[Records from a data source]
(* ===== verification/Amp.v ===== *)
(** * Atomic multi-path payments (package amp)

    The sharing of a payment's root seed by XOR ([sharer.go]), the derivation
    of an HTLC's preimage and hash from it ([child.go]) and the sender's
    tracker of the shards of a payment ([shard_tracker.go]).

    SHA-256 of the Go library is the class [Sha256]. What [crypto/rand] reads
    is an argument, [None] when it fails. *)

From S2P Require Import Prelude.

Class Sha256 := sha256 : bytes → bytes.

Inductive amp_error := ErrRand | ErrZeroSharer | ErrPidNotFound.

(** ** Shares and children ([child.go]) *)

Definition share : Type := bytes.

(** [z.Xor(x, y)] *)
Definition xor (x y : share) : share :=
  zip_with (λ a b, byte.of_Z (Z.lxor (byte.unsigned a) (byte.unsigned b))) x y.

Record child_desc := ChildDesc { cd_share : share; cd_index : Z }.

Record child := Child { ch_desc : child_desc; ch_preimage : bytes; ch_hash : bytes }.

Definition zero_share : share := replicate 32 Byte.x00.

Section Derive.
Context `{Sha256}.

Definition derive_child (root : share) (desc : child_desc) : child :=
  let index_bytes := be_encode 4 (cd_index desc) in
  let preimage := sha256 (root ++ cd_share desc ++ index_bytes) in
  Child desc preimage (sha256 preimage).
End Derive.

(** ** The sharer ([sharer.go]) *)

Record seed_sharer := SeedSharer { ss_root : share; ss_curr : share }.

Definition init_seed_sharer (root curr : share) : seed_sharer := SeedSharer root curr.
Definition seed_sharer_from_root (root : share) : seed_sharer := init_seed_sharer root root.
Definition new_seed_sharer (rnd : option share) : result amp_error seed_sharer :=
  match rnd with None => Err ErrRand | Some root => Ok (seed_sharer_from_root root) end.
Definition sharer_root (s : seed_sharer) : share := ss_root s.

Definition split_share (parent : share) (rnd : option share) : result amp_error (share * share) :=
  match rnd with None => Err ErrRand | Some l => Ok (l, xor parent l) end.

Definition split (s : seed_sharer) (rnd : option share) :
    result amp_error (seed_sharer * seed_sharer) :=
  if bool_decide (ss_curr s = zero_share) then Err ErrZeroSharer
  else
    let* (share_left, share_right) := split_share (ss_curr s) rnd in
    Ok (init_seed_sharer (ss_root s) share_left, init_seed_sharer (ss_root s) share_right).

Definition merge (s : seed_sharer) (c : child) : seed_sharer :=
  init_seed_sharer (ss_root s) (xor (ss_curr s) (cd_share (ch_desc c))).

Definition zero (s : seed_sharer) : seed_sharer := init_seed_sharer (ss_root s) zero_share.

Section Sharer.
Context `{Sha256}.

Definition sharer_child (s : seed_sharer) (index : Z) : child :=
  derive_child (ss_root s) (ChildDesc (ss_curr s) index).

Definition reconstruct_children (descs : list child_desc) : list child :=
  let root := foldl (λ root desc, xor root (cd_share desc)) zero_share descs in
  map (derive_child root) descs.
End Sharer.

(** ** The shard tracker ([shard_tracker.go])

    The records of a shard (record/mpp.go, record/amp.go) by their fields. *)

Record shard := Shard {
  sh_child : child;
  sh_total_amt : Z; sh_payment_addr : bytes;                    (* record.NewMPP *)
  sh_root_share : share; sh_set_id : bytes; sh_child_index : Z; (* record.NewAMP *)
}.

Record shard_tracker := ShardTracker {
  tr_set_id : bytes;
  tr_payment_addr : bytes;
  tr_total_amt : Z;
  tr_sharer : seed_sharer;
  tr_shards : gmap Z child;
}.

Definition new_shard_tracker (root set_id pay_addr : bytes) (total_amt : Z) : shard_tracker :=
  ShardTracker set_id pay_addr total_amt (seed_sharer_from_root root) ∅.

Definition set_sharer (s : shard_tracker) (sharer : seed_sharer) (shards : gmap Z child) : shard_tracker :=
  ShardTracker (tr_set_id s) (tr_payment_addr s) (tr_total_amt s) sharer shards.

Section Tracker.
Context `{Sha256}.

Definition new_shard (s : shard_tracker) (pid : Z) (is_last : bool)
    (rnd_index : option bytes) (rnd_share : option share) : result amp_error (shard_tracker * shard) :=
  match rnd_index with
  | None => Err ErrRand
  | Some child_index =>
      let idx := be_decode child_index in
      let* (sharer, child) :=
        (if is_last
         then Ok (zero (tr_sharer s), sharer_child (tr_sharer s) idx)
         else
           let* (l, sharer) := split (tr_sharer s) rnd_share in
           Ok (sharer, sharer_child l idx)) in
      Ok (set_sharer s sharer (<[pid := child]> (tr_shards s)),
          Shard child (tr_total_amt s) (tr_payment_addr s)
            (cd_share (ch_desc child)) (tr_set_id s) (cd_index (ch_desc child)))
  end.

Definition cancel_shard (s : shard_tracker) (pid : Z) : result amp_error shard_tracker :=
  match tr_shards s !! pid with
  | None => Err ErrPidNotFound
  | Some c => Ok (set_sharer s (merge (tr_sharer s) c) (delete pid (tr_shards s)))
  end.

Definition get_hash (s : shard_tracker) (pid : Z) : result amp_error bytes :=
  match tr_shards s !! pid with
  | None => Err ErrPidNotFound
  | Some c => Ok (ch_hash c)
  end.
End Tracker.

(** * XOR of shares *)

Definition share_ok (x : share) : Prop := length x = 32%nat.

Definition xor_byte (a b : byte) : byte := byte.of_Z (Z.lxor (byte.unsigned a) (byte.unsigned b)).

Lemma unsigned_xor a b : byte.unsigned (xor_byte a b) = Z.lxor (byte.unsigned a) (byte.unsigned b).
Proof.
  unfold xor_byte. rewrite byte.unsigned_of_Z. unfold byte.wrap. apply Z.mod_small.
  pose proof (byte.unsigned_range a). pose proof (byte.unsigned_range b). split.
  - apply Z.lxor_nonneg. lia.
  - destruct (Z.eq_dec (Z.lxor (byte.unsigned a) (byte.unsigned b)) 0) as [->|Hne]; [done|].
    apply Z.log2_lt_pow2; [|eapply Z.le_lt_trans; [by apply Z.log2_lxor; lia|]].
    + pose proof (proj2 (Z.lxor_nonneg (byte.unsigned a) (byte.unsigned b))). lia.
    + assert (∀ x, 0 ≤ x < 2 ^ 8 → Z.log2 x < 8) as Hl.
      { intros x Hx. destruct (Z.eq_dec x 0) as [->|]; [done|]. apply Z.log2_lt_pow2; lia. }
      apply Z.max_lub_lt; apply Hl; lia.
Qed.

Lemma xor_byte_inj a b : byte.unsigned a = byte.unsigned b → a = b.
Proof. intros E. rewrite <-(byte.of_Z_unsigned a), <-(byte.of_Z_unsigned b). by rewrite E. Qed.

Lemma xor_length x y : share_ok x → share_ok y → share_ok (xor x y).
Proof. unfold share_ok, xor. intros Hx Hy. rewrite length_zip_with, Hx, Hy. done. Qed.

Lemma xor_comm x y : xor x y = xor y x.
Proof.
  unfold xor. revert y. induction x as [|a x IH]; intros [|b y]; try done. cbn. f_equal; [|apply IH].
  by rewrite Z.lxor_comm.
Qed.

Lemma xor_assoc x y z : xor (xor x y) z = xor x (xor y z).
Proof.
  unfold xor. revert y z. induction x as [|a x IH]; intros [|b y] [|c z]; try done. cbn. f_equal; [|apply IH].
  fold (xor_byte a b) (xor_byte b c). apply xor_byte_inj.
  change (byte.unsigned (xor_byte (xor_byte a b) c) = byte.unsigned (xor_byte a (xor_byte b c))).
  rewrite !unsigned_xor. apply Z.lxor_assoc.
Qed.

Lemma xor_nilpotent x : share_ok x → xor x x = zero_share.
Proof.
  unfold share_ok, zero_share. intros <-. unfold xor. induction x as [|a x IH]; [done|]. cbn. f_equal; [|apply IH].
  by rewrite Z.lxor_nilpotent.
Qed.

Lemma xor_zero_l x : share_ok x → xor zero_share x = x.
Proof.
  unfold share_ok, zero_share. intros <-. unfold xor. induction x as [|a x IH]; [done|]. cbn. f_equal; [|apply IH].
  rewrite Z.lxor_0_l. apply byte.of_Z_unsigned.
Qed.

Lemma xor_zero_r x : share_ok x → xor x zero_share = x.
Proof. intros H. rewrite xor_comm. by apply xor_zero_l. Qed.

Lemma zero_share_ok : share_ok zero_share.
Proof. done. Qed.

(** The XOR of a list of shares. *)
Definition xor_all (l : list share) : share := foldl xor zero_share l.

Lemma xor_all_acc l acc : share_ok acc → Forall share_ok l → foldl xor acc l = xor acc (xor_all l).
Proof.
  intros Ha Hl. unfold xor_all. revert acc Ha. induction Hl as [|x l Hx Hl IH]; intros acc Ha; cbn [foldl].
  - by rewrite xor_zero_r.
  - rewrite (IH (xor acc x)), (IH (xor zero_share x)) by by apply xor_length.
    rewrite xor_zero_l by done. apply xor_assoc.
Qed.

Lemma xor_all_ok l : Forall share_ok l → share_ok (xor_all l).
Proof.
  unfold xor_all. generalize zero_share_ok. generalize zero_share. induction l as [|x l IH]; intros acc Ha Hl; [done|].
  inversion Hl; subst. apply IH; [by apply xor_length | done].
Qed.

Lemma xor_all_cons x l : share_ok x → Forall share_ok l → xor_all (x :: l) = xor x (xor_all l).
Proof.
  intros Hx Hl. unfold xor_all at 1. cbn [foldl]. rewrite xor_zero_l by done. by apply xor_all_acc.
Qed.

#[export] Instance xor_all_perm : Proper ((≡ₚ) ==> eq) xor_all.
Proof.
  intros l k H. unfold xor_all. generalize zero_share. induction H as [|x l k _ IH|x y l|l1 l2 l3 _ IH1 _ IH2];
    intros acc; cbn [foldl]; [done | apply IH | | by rewrite IH1].
  f_equal. by rewrite !xor_assoc, (xor_comm x y).
Qed.

(** * The tracker's shares *)

Section Payment.
Context `{Sha256}.

Definition shares_of (m : gmap Z child) : list share := (λ c, cd_share (ch_desc c)) <$> (map_to_list m).*2.

Record tracker_ok (root : share) (s : shard_tracker) : Prop := {
  tk_root : ss_root (tr_sharer s) = root;
  tk_root_ok : share_ok root;
  tk_curr : share_ok (ss_curr (tr_sharer s));
  tk_shares : Forall share_ok (shares_of (tr_shards s));
  tk_child pid c : tr_shards s !! pid = Some c → c = derive_child root (ch_desc c);
  tk_xor : xor (ss_curr (tr_sharer s)) (xor_all (shares_of (tr_shards s))) = root;
}.

(** The moves of a sender: a shard of a fresh attempt, and giving one back. *)
Inductive track : shard_tracker → shard_tracker → Prop :=
| track_new s pid is_last rnd_index rnd_share s' sh :
    tr_shards s !! pid = None → (∀ x, rnd_share = Some x → share_ok x) →
    new_shard s pid is_last rnd_index rnd_share = Ok (s', sh) → track s s'
| track_cancel s pid s' : cancel_shard s pid = Ok s' → track s s'.

Lemma shares_of_insert m pid c :
  m !! pid = None → shares_of (<[pid := c]> m) ≡ₚ cd_share (ch_desc c) :: shares_of m.
Proof. intros E. unfold shares_of. rewrite map_to_list_insert by done. done. Qed.

Lemma shares_of_delete m pid c :
  m !! pid = Some c → shares_of m ≡ₚ cd_share (ch_desc c) :: shares_of (delete pid m).
Proof. intros E. unfold shares_of. rewrite <-(map_to_list_delete m pid c E). done. Qed.

Lemma track_ok root s s' : tracker_ok root s → track s s' → tracker_ok root s'.
Proof.
  intros [Er Hr Hc Hs Hch Hx] Hm. inversion Hm as [? pid is_last [ix|] rs ? sh Hf Hrs Hn | ? pid ? Hn]; subst; [|done|].
  - unfold new_shard in Hn. destruct is_last.
    + cbn [rbind] in Hn. injection Hn as <- <-.
      assert (shares_of (<[pid := sharer_child (tr_sharer s) (be_decode ix)]> (tr_shards s)) ≡ₚ
                ss_curr (tr_sharer s) :: shares_of (tr_shards s)) as Ep by by apply shares_of_insert.
      split; cbn; [done | done | done | by rewrite Ep; constructor | |].
      * intros p c [[<- <-] | [_ Hp]]%lookup_insert_Some; [done | by eapply Hch].
      * rewrite Ep, xor_all_cons by done. rewrite Hx. by apply xor_zero_l.
    + unfold split in Hn. case_bool_decide as Hz; [done|]. unfold split_share in Hn.
      destruct rs as [lft|]; [|done]. cbn [rbind] in Hn. injection Hn as <- <-.
      assert (share_ok lft) as Hl by by apply Hrs.
      set (c := sharer_child _ _).
      assert (shares_of (<[pid := c]> (tr_shards s)) ≡ₚ lft :: shares_of (tr_shards s)) as Ep
        by by apply shares_of_insert.
      split; cbn; [done | done | by apply xor_length | by rewrite Ep; constructor | |].
      * intros p d [[<- <-] | [_ Hp]]%lookup_insert_Some; [done | by eapply Hch].
      * rewrite Ep, xor_all_cons by done.
        rewrite <-xor_assoc, (xor_assoc _ lft lft), (xor_nilpotent lft) by done.
        by rewrite xor_zero_r.
  - unfold cancel_shard in Hn. destruct (tr_shards s !! pid) as [c|] eqn:E; [|done]. injection Hn as <-.
    pose proof (shares_of_delete _ _ _ E) as Ep. rewrite Ep in Hs, Hx.
    inversion Hs as [|? ? Hs1 Hs2]; subst.
    split; cbn; [done | done | by apply xor_length | done | |].
    * intros p d [_ Hp]%lookup_delete_Some. by eapply Hch.
    * rewrite xor_assoc, <-xor_all_cons by done. done.
Qed.

Lemma tracks_ok root s s' : tracker_ok root s → rtc track s s' → tracker_ok root s'.
Proof. intros Hs. induction 1 as [|s s1 s2 Hs1 _ IH]; [done|]. apply IH. by eapply track_ok. Qed.

Lemma new_tracker_ok root set_id pay_addr amt :
  share_ok root → tracker_ok root (new_shard_tracker root set_id pay_addr amt).
Proof.
  intros Hr. split; cbn; [done | done | done | constructor | done |].
  change (shares_of ∅) with (@nil share). by apply xor_zero_r.
Qed.

(** C29: What a sender hands out suffices to settle: at any time the shares of the shards in flight and the tracker's own XOR to
    the payment's root, through any order of new shards and cancelled ones;
    so once the last shard is out, a receiver that has all of them
    reconstructs exactly the preimage and hash of every shard, in whatever
    order they come. *)
Theorem shards_reconstruct root set_id pay_addr amt s :
  share_ok root → rtc track (new_shard_tracker root set_id pay_addr amt) s →
  xor (ss_curr (tr_sharer s)) (xor_all (shares_of (tr_shards s))) = root ∧
  (ss_curr (tr_sharer s) = zero_share →
   ∀ l, l ≡ₚ (map_to_list (tr_shards s)).*2 → reconstruct_children (ch_desc <$> l) = l).
Proof.
  intros Hr Ht. pose proof (tracks_ok root _ _ (new_tracker_ok root set_id pay_addr amt Hr) Ht) as [_ _ _ Hs Hc Hx].
  split; [done|]. intros Hz l Hl. rewrite Hz in Hx. rewrite xor_zero_l in Hx by by apply xor_all_ok.
  unfold reconstruct_children.
  assert (foldl (λ root desc, xor root (cd_share desc)) zero_share (ch_desc <$> l) = root) as ->.
  { rewrite <-Hx. unfold shares_of. rewrite <-Hl. unfold xor_all. generalize zero_share.
    clear. induction l as [|c l IH]; intros acc; [done | apply IH]. }
  assert (∀ c, c ∈ l → derive_child root (ch_desc c) = c) as Hd.
  { intros c Hin. rewrite Hl in Hin. apply list_elem_of_fmap in Hin as ([pid c'] & -> & Hin).
    apply elem_of_map_to_list in Hin. symmetry. by eapply Hc. }
  clear -Hd. induction l as [|c l IH]; [done|]. cbn. f_equal; [apply Hd; by left|].
  apply IH. intros d Hin. apply Hd. by right.
Qed.
End Payment.

(** A payment of two shards, the first of them cancelled and replaced. *)
Lemma shards_reconstruct_witness :
  let sha : Sha256 := λ b, take 32 (rev b) in
  ∃ s, size (tr_shards s) = 2%nat ∧ ss_curr (tr_sharer s) = zero_share ∧
    reconstruct_children (ch_desc <$> (map_to_list (tr_shards s)).*2) = (map_to_list (tr_shards s)).*2.
Proof.
  intros sha. set (t0 := new_shard_tracker (be_encode 32 99) (be_encode 32 1) (be_encode 32 2) 5000).
  destruct (new_shard t0 1 false (Some (be_encode 4 7)) (Some (be_encode 32 11))) as [[t1 s1]|] eqn:E1;
    [|by vm_compute in E1].
  destruct (cancel_shard t1 1) as [t2|] eqn:E2; [|by vm_compute in E1; injection E1 as <- <-; vm_compute in E2].
  destruct (new_shard t2 2 false (Some (be_encode 4 8)) (Some (be_encode 32 13))) as [[t3 s3]|] eqn:E3;
    [|by vm_compute in E1; injection E1 as <- <-; vm_compute in E2; injection E2 as <-; vm_compute in E3].
  destruct (new_shard t3 3 true (Some (be_encode 4 9)) None) as [[t4 s4]|] eqn:E4; [|done].
  assert (rtc track t0 t4) as Ht.
  { eapply rtc_l; [eapply track_new; [| |exact E1]; [done|]; intros x [= <-]; apply be_encode_length|].
    eapply rtc_l; [eapply track_cancel; exact E2|].
    vm_compute in E1; injection E1 as <- <-; vm_compute in E2; injection E2 as <-.
    eapply rtc_l; [eapply track_new; [| |exact E3]; [done|]; intros x [= <-]; apply be_encode_length|].
    vm_compute in E3; injection E3 as <- <-.
    eapply rtc_l; [eapply track_new; [| |exact E4]; [done | done]|]. apply rtc_refl. }
  exists t4. pose proof (shards_reconstruct (be_encode 32 99) (be_encode 32 1) (be_encode 32 2) 5000 t4
    (be_encode_length 32 99) Ht) as [_ H].
  vm_compute in E1; injection E1 as <- <-; vm_compute in E2; injection E2 as <-;
    vm_compute in E3; injection E3 as <- <-; vm_compute in E4; injection E4 as <- <-.
  split; [reflexivity|]. split; [reflexivity|]. by apply H.
Defined.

--- About this task ---
From the first line of the records above down to the line containing "tracker of the", repeat each line exactly as written. Include both of those lines and add nothing.

--- Solution for this task ---
(* ===== verification/Amp.v ===== *)
(** * Atomic multi-path payments (package amp)

    The sharing of a payment's root seed by XOR ([sharer.go]), the derivation
    of an HTLC's preimage and hash from it ([child.go]) and the sender's
    tracker of the shards of a payment ([shard_tracker.go]).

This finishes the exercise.